1. Use this method of construction to create a 3-dimensional object (it should look like a cube).

2. Use this method of construction to create a 4-dimensional object.

3. Complete the following table:

vertices | edges | faces | cubes | |
---|---|---|---|---|

0-dimensional cube | 1 | 0 | 0 | 0 |

1-dimensional cube | 2 | 1 | 0 | 0 |

2-dimensional cube | 4 | 4 | 1 | 0 |

3-dimensional cube | ||||

4-dimensional cube |

4. Let V(n) be the number of vertices in an n-dimensional cube. Write down a formula for V(n) in terms of n. (n≥0)

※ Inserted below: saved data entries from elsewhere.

(** * The watch engine of etcdcpp (include/watch.hpp, include/internal/curl.hpp)

    A shallow embedding of [etcd::Watch<Reply>::Run] and [RunOnce] together
    with the part of [etcd::internal::Curl] they drive, in a state monad with
    exceptions.  The network ([curl_easy_perform]), the reply decoder (the
    template parameter [Reply]) and the user callback are the environment of
    the engine: the fields of [Env] and the argument [callback].  The general
    theorems hold for every environment; the concrete runs use a scripted
    server. *)

From Stdlib Require Import ZArith NArith List String Ascii Bool Lia.
From Stdlib Require Import DecimalString DecimalN.
Import ListNotations.

Local Open Scope string_scope.
Local Open Scope Z_scope.

(** ** Strings: the std::string operations used by the engine *)

Module Str.

(** [std::to_string] on a non-negative integer: its decimal digits. *)
Definition to_string (z : Z) : string :=
  NilEmpty.string_of_uint (N.to_uint (Z.to_N z)).

(** [std::string::c_str] read as a C string: the characters before the
    first NUL. *)
Fixpoint c_str (s : string) : string :=
  match s with
  | EmptyString => EmptyString
  | String c rest =>
      if Ascii.eqb c Ascii.zero then EmptyString else String c (c_str rest)
  end.

Definition LF : ascii := ascii_of_nat 10.
Definition CR : ascii := ascii_of_nat 13.

(** The lines that repeated calls of [std::getline(stream, line)] extract
    from a stream holding [s]: [line] is the text read since the last
    delimiter.  A last line without a delimiter is still extracted; at the
    end of the stream an extraction that reads nothing fails and ends the
    loop. *)
Fixpoint getlines_from (line s : string) : list string :=
  match s with
  | EmptyString => if (String.length line =? 0)%nat then [] else [line]
  | String c rest =>
      if Ascii.eqb c LF then line :: getlines_from "" rest
      else getlines_from (line ++ String c "") rest
  end.

Definition getlines (s : string) : list string := getlines_from "" s.

(** [s.find(t)]: the first position at which [t] occurs in [s]; [None] is
    [std::string::npos]. *)
Definition find (s t : string) : option nat := String.index 0 t s.

(** [s.substr(pos)], which raises [std::out_of_range] when [pos > s.size()]:
    [None] stands for that exception. *)
Definition substr (s : string) (pos : nat) : option string :=
  if (pos <=? String.length s)%nat
  then Some (String.substring pos (String.length s - pos) s)
  else None.

(** The white space [strtol] skips: SP, HT, LF, VT, FF, CR. *)
Definition isspace (c : ascii) : bool :=
  let n := nat_of_ascii c in
  ((n =? 32) || ((9 <=? n) && (n <=? 13)))%nat.

Definition digit_of (c : ascii) : option Z :=
  let n := Z.of_nat (nat_of_ascii c) in
  if (48 <=? n) && (n <=? 57) then Some (n - 48) else None.

Fixpoint skip_spaces (s : string) : string :=
  match s with
  | String c rest => if isspace c then skip_spaces rest else s
  | EmptyString => s
  end.

(** The longest prefix of decimal digits of [s], accumulated on [acc];
    [seen] records whether one digit was read. *)
Fixpoint read_digits (seen : bool) (acc : Z) (s : string) : option Z :=
  match s with
  | String c rest =>
      match digit_of c with
      | Some d => read_digits true (10 * acc + d) rest
      | None => if seen then Some acc else None
      end
  | EmptyString => if seen then Some acc else None
  end.

Definition INT_MIN : Z := - 2 ^ 31.
Definition INT_MAX : Z := 2 ^ 31 - 1.

Inductive stoi_result : Type :=
| Parsed (v : Z)
| invalid_argument
| out_of_range.

(** [std::stoi(s)] in base 10: skip white space, read an optional sign and
    the digits that follow; no digit is [std::invalid_argument], a value that
    does not fit [int] is [std::out_of_range].  What follows the digits is
    ignored. *)
Definition stoi (s : string) : stoi_result :=
  let s1 := skip_spaces s in
  let '(negative, s2) :=
    match s1 with
    | String c rest =>
        if Ascii.eqb c "-" then (true, rest)
        else if Ascii.eqb c "+" then (false, rest)
        else (false, s1)
    | EmptyString => (false, s1)
    end in
  match read_digits false 0 s2 with
  | None => invalid_argument
  | Some n =>
      let v := if negative then - n else n in
      if (INT_MIN <=? v) && (v <=? INT_MAX) then Parsed v else out_of_range
  end.

End Str.

(** ** Exceptions *)

(** Modelled from the spec: client.hpp, which declares [ReplyException], is
    absent; the spec has it as the error of a reply, carrying a numeric error
    code.  An exception object raised by a collaborator of the engine (the
    transport, the reply decoder, the callback) is described by what the
    handlers of [Run] and [RunOnce] can see of it: [reply_error_code] is
    [Some c] when the object is a [ReplyException] whose [error_code] is [c],
    so that [catch (const ReplyException&)] matches it; [std_what] is
    [Some m] when its class derives from [std::exception] and [what()]
    returns [m], so that [catch (const std::exception&)] matches it.  Both
    hold of a [ReplyException] that derives from [std::exception], which is
    what the order of the handlers (watch.hpp:130 before 160, 202 before 231)
    is written for. *)
Record thrown : Type := Thrown {
  reply_error_code : option Z;
  std_what : option string
}.

(** What leaves [Run] or [RunOnce]: the [ClientException] they construct, or
    an exception of a collaborator that no handler matched. *)
Inductive exn : Type :=
| ClientException (error : string)
| Uncaught (t : thrown).

Inductive result (X A : Type) : Type :=
| Ok (a : A)
| Throw (x : X).

Arguments Ok {X A} a.
Arguments Throw {X A} x.

Definition CURLE_OK : Z := 0.

(** curl.hpp:39-41 the text that [CurlException::what()] prints into its
    local stream: [msg], the code and [curl_easy_strerror] of the code. *)
Definition CurlException_text (strerror : Z -> string) (errorCode : Z)
    (msg : string) : string :=
  msg ++ " [code: " ++ Str.to_string errorCode ++ "] " ++ strerror errorCode.

(** curl.hpp:30 [CurlException], derived from [std::runtime_error].
    curl.hpp:42 [what()] returns [estr.str().c_str()]: a pointer into the
    temporary string that [estr.str()] returns, which is destroyed at the end
    of the [return] statement.  Who reads [what()] reads through a pointer to
    a string that is gone: the language does not say what is found there.
    [read] gives the text that is found, from the text that was printed. *)
Definition CurlException (read : string -> string) (strerror : Z -> string)
    (errorCode : Z) (msg : string) : thrown :=
  Thrown None (Some (read (CurlException_text strerror errorCode msg))).

(** The exceptions of the standard library that the header scan can raise. *)
Definition std_invalid_argument (what : string) : thrown := Thrown None (Some what).
Definition std_out_of_range (what : string) : thrown := Thrown None (Some what).

(** ** The environment of the engine *)

(** What one [curl_easy_perform] delivers: its [CURLcode], and the header and
    body bytes it hands to the header and write callbacks. *)
Record transfer : Type := Transfer {
  curl_code : Z;
  received_headers : string;
  received_body : string
}.

(** Modelled from the spec: client.hpp, which declares [Index], and the
    reply class that instantiates the template are absent; the spec has the
    index as an unsigned integer ([Index_bits] is its width, which is at
    least that of [int], so that [prev_index_ + 1] is computed in [Index])
    and the reply as a decoded body exposing a modified index, whose
    constructor signals errors by exceptions.  [World] is the state of
    everything outside the engine: the network, the server, and whatever the
    callback touches.  [read_destroyed text w] is what a read through a
    pointer to a destroyed string that held [text] finds in the world [w]
    (the memory is part of the world); nothing is assumed of it. *)
Record Env : Type := {
  Index_bits : N;
  Reply : Type;
  Reply_ctor : string -> result thrown Reply;
  get_modified_index : Reply -> Z;
  World : Type;
  curl_easy_perform : string -> World -> transfer * World;
  curl_easy_strerror : Z -> string;
  read_destroyed : string -> World -> string
}.

(** watch.hpp:6 *)
Definition MAX_FAILURES : Z := 5.

(** curl.hpp:75 the data members of [internal::Curl] that a GET reads or
    writes. *)
Record Curl : Type := mkCurl {
  enable_header_ : bool;
  write_stream_ : string;
  header_stream_ : string
}.

(** watch.hpp:75 the data members of [Watch]. *)
Record Watch : Type := mkWatch {
  prev_index_ : Z;
  url_prefix_ : string;
  handle_ : Curl
}.

Section Engine.

Variable E : Env.

(** Conversion of an integer to the unsigned type [Index]. *)
Definition to_Index (z : Z) : Z := z mod 2 ^ Z.of_N (Index_bits E).

(** [i + 1] computed in [Index]. *)
Definition Index_add1 (i : Z) : Z := to_Index (i + 1).

(** What the engine does that the outside can observe. *)
Inductive event : Type :=
| GET (url : string)
| CALLBACK (r : Reply E).

(** The machine state while [Run] or [RunOnce] executes: the [Watch] object,
    the two mutable locals, the world, and the events so far (oldest
    first). *)
Record state : Type := mkState {
  this : Watch;
  watch_url : string;
  max_failures : Z;
  world : World E;
  trace : list event
}.

Definition Callback : Type := Reply E -> World E -> result thrown unit * World E.

(** *** A state monad with exceptions

    A computation returns a value or throws, and in both cases leaves a
    state: what was written before a [throw] stays written. *)
Definition M (X A : Type) : Type := state -> result X A * state.

Definition ret {X A} (a : A) : M X A := fun s => (Ok a, s).

Definition throw {X A} (x : X) : M X A := fun s => (Throw x, s).

Definition bind {X A B} (m : M X A) (k : A -> M X B) : M X B :=
  fun s =>
    match m s with
    | (Ok a, s') => k a s'
    | (Throw x, s') => (Throw x, s')
    end.

Definition gets {X A} (f : state -> A) : M X A := fun s => (Ok (f s), s).

Definition modify {X} (f : state -> state) : M X unit := fun s => (Ok tt, f s).

(** [try { body } catch ...]: the handlers see the exception in the state the
    body left; an exception none of them matches goes on as [uncaught]. *)
Definition try_catch {X Y A} (body : M X A) (handlers : X -> option (M Y A))
    (uncaught : X -> Y) : M Y A :=
  fun s =>
    match body s with
    | (Ok a, s') => (Ok a, s')
    | (Throw x, s') =>
        match handlers x with
        | Some h => h s'
        | None => (Throw (uncaught x), s')
        end
    end.

(** [try { body } catch (...) {}] *)
Definition catch_all {X Y} (body : M X unit) : M Y unit :=
  fun s => (Ok tt, snd (body s)).

End Engine.

Arguments ret {E X A} a.
Arguments throw {E X A} x.
Arguments bind {E X A B} m k.
Arguments gets {E X A} f.
Arguments modify {E X} f.
Arguments try_catch {E X Y A} body handlers uncaught.
Arguments catch_all {E X Y} body.
Arguments mkState {E}.
Arguments this {E}.
Arguments watch_url {E}.
Arguments max_failures {E}.
Arguments world {E}.
Arguments trace {E}.
Arguments GET {E} url.
Arguments CALLBACK {E} r.

Declare Scope engine_scope.
Delimit Scope engine_scope with engine.

Notation "x <- m ;; k" := (bind m (fun x => k))
  (at level 61, m at next level, right associativity) : engine_scope.
Notation "m ;; k" := (bind m (fun _ => k))
  (at level 61, right associativity) : engine_scope.

Local Open Scope engine_scope.

(** ** internal::Curl (curl.hpp) *)

Section CurlOps.

Variable E : Env.

Definition on_handle (f : Curl -> Curl) (s : state E) : state E :=
  mkState
    (mkWatch (prev_index_ (this s)) (url_prefix_ (this s)) (f (handle_ (this s))))
    (watch_url s) (max_failures s) (world s) (trace s).

Definition record (ev : event E) (s : state E) : state E :=
  mkState (this s) (watch_url s) (max_failures s) (world s) (trace s ++ [ev]).

Definition set_world (w : World E) (s : state E) : state E :=
  mkState (this s) (watch_url s) (max_failures s) w (trace s).

(** curl.hpp:179 *)
Definition Curl_EnableHeader {X} (onOff : bool) : M E X unit :=
  modify (on_handle (fun h => mkCurl onOff (write_stream_ h) (header_stream_ h))).

(** curl.hpp:184 *)
Definition Curl_GetHeader {X} : M E X string :=
  gets (fun s => header_stream_ (handle_ (this s))).

(** curl.hpp:205; the exception is of the class [CurlException], and the
    text of its [what()] is the one that is read in the world of the
    moment. *)
Definition Curl_CheckError (err : Z) (msg : string) : M E thrown unit :=
  if negb (err =? CURLE_OK)
  then
    w <- gets world ;;
    throw (CurlException (fun text => read_destroyed E text w)
             (curl_easy_strerror E) err ("Failed " ++ msg))
  else ret tt.

(** curl.hpp:223 [_SetCommonOptions]: the write stream is cleared, and the
    header stream too when header capture is on; the [curl_easy_setopt] calls
    are taken to return [CURLE_OK]. *)
Definition Curl_SetCommonOptions (url : string) : M E thrown unit :=
  modify (on_handle (fun h =>
    mkCurl (enable_header_ h) ""
      (if enable_header_ h then "" else header_stream_ h))).

(** curl.hpp:267 *)
Definition Curl_SetGetOptions (url : string) : M E thrown unit :=
  Curl_SetCommonOptions url.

5. Let E(n) be the number of edges in an n-dimensional cube.Write down a formula for E(n). I will leave it up to you if you want to write E(n) in terms of just n or if you write E(n) recursively in terms of E(n-1) and V(n-1). (n≥1)

6. Let F(n) be the number of faces in an n-dimensional cube.Write down a formula for F(n). I will leave it up to you if you want to write F(n) in terms of just n or if you write F(n) recursively in terms of F(n-1) and E(n-1). (n≥2)

7. Let C(n) be the number of cubes in an n-dimensional cube.Write down a formula for C(n). I will leave it up to you if you want to write E(n) in terms of just n or if you write C(n) recursively in terms of C(n-1) and F(n-1). (n≥3)

8. Use your formulas to predict the number of vertices, edges, faces and cubes in a 5-dimensional cube.

**Handin:**
A sheet with answers to all questions.